- Provided information -
(* ===== verification/VersionRead.v ===== *)
(** * VersionRead: reading the tables of a version

    What [VersionIter] and [Version::get] ([src/version.rs]) read from the tables of a
    version, through the table cache and the block cache that they share. *)

From S2P Require Import Prelude Encoding Error Io Env MemEnv Types Cmp KeyTypes Log Iterator Filter FilterBlock Options BlockBuilder Block Cache TableBuilder Table TableFile TableRead TableCache Version.

Section read.
Context `{IEL : IntegerEncodingLaws} `{CRL : Crc32Laws} `{EN : Env E} (debug_bytes : bytes → string).
Context (e0 : E) (db : string) (opts : Options) {UO : OrderedCmp (o_cmp opts)}.
Abbreviation u := (o_cmp opts) (only parsing).
Abbreviation o := (with_internal_keys opts) (only parsing).
#[local] Instance OC : OrderedCmp (o_cmp o) := InternalKeyCmp_ordered (u := u).
Context (T : gmap Z (tfile ra_file)) (FE : files_in_env e0 db opts T) (M : Metas).
#[local] Instance RA0 : RandomAccess ra_file := ra_read e0.
Implicit Types (st : Storage E ra_file) (ids : gmap Z Z) (tf : tfile ra_file) (t : TableIterator ra_file).
Abbreviation ok := (storage_ok e0 db opts T) (only parsing).

(** ** One table of the storage *)

(** An iterator over the table [tab] of the file [tf], at [p]. *)
Definition tv ids st n tf tab t (p : pos) : Prop :=
  table_for opts T ids n tf tab
  ∧ ti_view o (tfl_list tf) (tfl_blocks tf) tab (same_storage e0 db opts T ids st) (st_blocks st, t) (tfl_list tf) p.

Lemma tv_storage ids st n tf tab t p : tv ids st n tf tab t p → ok ids st.
Proof. intros (_ & _ & H & _). unfold same_storage in H. cbn in H. by destruct st. Qed.

Lemma open_iter_ok ids st n tf :
  ok ids st → T !! n = Some tf →
  ∃ st' tab t ids', get_table debug_bytes n st = Ret (st', Ok tab) ∧ table_iter tab = Ret t ∧ ids ⊆ ids' ∧ tv ids' st' n tf tab t Start.
Proof.
  intros Hst Hn. destruct (get_table_ok debug_bytes e0 db opts T FE ids st n tf Hst Hn) as (st' & tab & ids' & E' & Hids & Hst' & HT).
  destruct (table_iter_ok o (tfl_list tf) (tfl_file tf) (tfl_blocks tf) tab (proj1 (proj2 HT)) (same_storage e0 db opts T ids' st') (st_blocks st')) as (t & Et & V).
  { unfold same_storage. by destruct st'. }
  exists st', tab, t, ids'. by split_and!.
Qed.
(* ===== verification/MergingIter.v ===== *)
(** * MergingIter: [src/merging_iter.rs]

    The iterator that merges several iterators by a comparator.  The iterators may share a
    state [St] (the files and caches of a database), which every operation passes along.
    [Box<dyn LdbIterator>] is [BoxIter]: a value together with its implementation of the
    trait. *)

From S2P Require Import Prelude Encoding Types Cmp Iterator Filter Options BlockBuilder Block.

(** ** [Box<dyn LdbIterator>] *)

Record BoxIter (St : Type) := mkBox { box_type : Type; box_impl : LdbIterator (St * box_type); box_it : box_type }.
Arguments mkBox {St}.
Arguments box_type {St}.
Arguments box_impl {St}.
Arguments box_it {St}.

Definition rebox {St} (b : BoxIter St) (x : St * box_type b) : St * BoxIter St :=
  (x.1, {| box_type := box_type b; box_impl := box_impl b; box_it := x.2 |}).

#[export] Instance BoxIter_iterator {St} : LdbIterator (St * BoxIter St) := {
  it_advance b := '(it, r) ← @it_advance _ (box_impl b.2) (b.1, box_it b.2); Ret (rebox b.2 it, r);
  it_current b := @it_current _ (box_impl b.2) (b.1, box_it b.2);
  it_seek key b := it ← @it_seek _ (box_impl b.2) key (b.1, box_it b.2); Ret (rebox b.2 it);
  it_reset b := it ← @it_reset _ (box_impl b.2) (b.1, box_it b.2); Ret (rebox b.2 it);
  it_valid b := @it_valid _ (box_impl b.2) (b.1, box_it b.2);
  it_prev b := '(it, r) ← @it_prev _ (box_impl b.2) (b.1, box_it b.2); Ret (rebox b.2 it, r);
}.

(** ** [MergingIter] *)

Inductive SL := Smallest | Largest.

Record MergingIter (It : Type) := mkMerging {
  iters : list It;
  mi_current : option nat;
  mi_direction : Direction;
  mi_cmp : Cmp;
}.
Arguments mkMerging {It}.
Arguments iters {It}.
Arguments mi_current {It}.
Arguments mi_direction {It}.
Arguments mi_cmp {It}.

Definition MergingIter_new {It} (c : Cmp) (its : list It) : MergingIter It :=
  {| iters := its; mi_current := None; mi_direction := Forward; mi_cmp := c |}.

Section defs.
Context {St It : Type} {LI : LdbIterator (St * It)}.
Implicit Types (m : MergingIter It) (s : St).
Abbreviation state := (St * MergingIter It)%type (only parsing).

Definition mi_set m (its : list It) (cur : option nat) (d : Direction) : MergingIter It :=
  {| iters := its; mi_current := cur; mi_direction := d; mi_cmp := mi_cmp m |}.

(** [for i in 0..self.iters.len() { .. self.iters[i] .. }] with a body that changes [iters[i]]. *)
Fixpoint for_iters (f : nat → St * It → exec (St * It)) (i : nat) (its : list It) s : exec (St * list It) :=
  match its with
  | [] => Ret (s, [])
  | it :: its => '(s, it) ← f i (s, it); '(s, its) ← for_iters f (S i) its s; Ret (s, it :: its)
  end.

(** The loop of [find] over [i]; [next_ix] is the best index so far. *)
Fixpoint find_loop (sl : SL) s m (n i next_ix : nat) : exec nat :=
  match n with
  | O => Ret next_ix
  | S n =>
      it ← unwrap (iters m !! i);
      kv ← it_current (s, it);
      next_ix ←
        match kv with
        | None => Ret next_ix
        | Some (current, _) =>
            best ← unwrap (iters m !! next_ix);
            skv ← it_current (s, best);
            match skv with
            | Some (smallest, _) =>
                o ← cmp (mi_cmp m) current smallest;
                Ret (if (match sl with Smallest => is_lt o | Largest => is_gt o end) then i else next_ix)
            | None => Ret i
            end
        end;
      find_loop sl s m n (S i) next_ix
  end.

Definition mi_find (sl : SL) (x : state) : exec state :=
  let (s, m) := x in
  match iters m with
  | [] => Ret x
  | _ :: rest =>
      next_ix ← find_loop sl s m (length rest) 1 0;
      Ret (s, mi_set m (iters m) (Some next_ix) (mi_direction m))
  end.
Definition find_smallest (x : state) : exec state := mi_find Smallest x.
Definition find_largest (x : state) : exec state := mi_find Largest x.

Definition mi_init (x : state) : exec state :=
  let (s, m) := x in
  '(s, its) ← for_iters
    (λ _ it,
      it ← it_reset it;
      '(it, _) ← it_advance it;
      v ← it_valid it;
      if (v : bool) then Ret it else it_reset it) 0 (iters m) s;
  find_smallest (s, mi_set m its (mi_current m) (mi_direction m)).

Definition mi_valid (x : state) : exec bool :=
  let (s, m) := x in
  match mi_current m with
  | Some ix => it ← unwrap (iters m !! ix); it_valid (s, it)
  | None => Ret false
  end.
Definition mi_current_kv (x : state) : exec (option (bytes * bytes)) :=
  let (s, m) := x in
  match mi_current m with
  | Some ix => it ← unwrap (iters m !! ix); it_current (s, it)
  | None => Ret None
  end.

(** [while self.iters[i].advance() {}] *)
Fixpoint advance_while (fuel : nat) (it : St * It) : exec (St * It) :=
  match fuel with
  | O => NoFuel
  | S fuel => '(it, more) ← it_advance it; if (more : bool) then advance_while fuel it else Ret it
  end.

(** The bodies of the two loops of [update_direction]. *)
Definition turn_forward (c : Cmp) (key : bytes) (it : St * It) : exec (St * It) :=
  it ← it_seek key it;
  kv ← it_current it;
  match kv with
  | Some (k, _) => o ← cmp c k key; if is_eq o then '(it, _) ← it_advance it; Ret it else Ret it
  | None => Ret it
  end.
Definition turn_reverse (fuel : nat) (key : bytes) (it : St * It) : exec (St * It) :=
  it ← it_seek key it;
  v ← it_valid it;
  if (v : bool) then '(it, _) ← it_prev it; Ret it else advance_while fuel it.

- What is required -
Review the preceding data and report every line that includes the string "Abbreviation".

- Task response -
Abbreviation u := (o_cmp opts) (only parsing).
Abbreviation o := (with_internal_keys opts) (only parsing).
Abbreviation ok := (storage_ok e0 db opts T) (only parsing).
Abbreviation state := (St * MergingIter It)%type (only parsing).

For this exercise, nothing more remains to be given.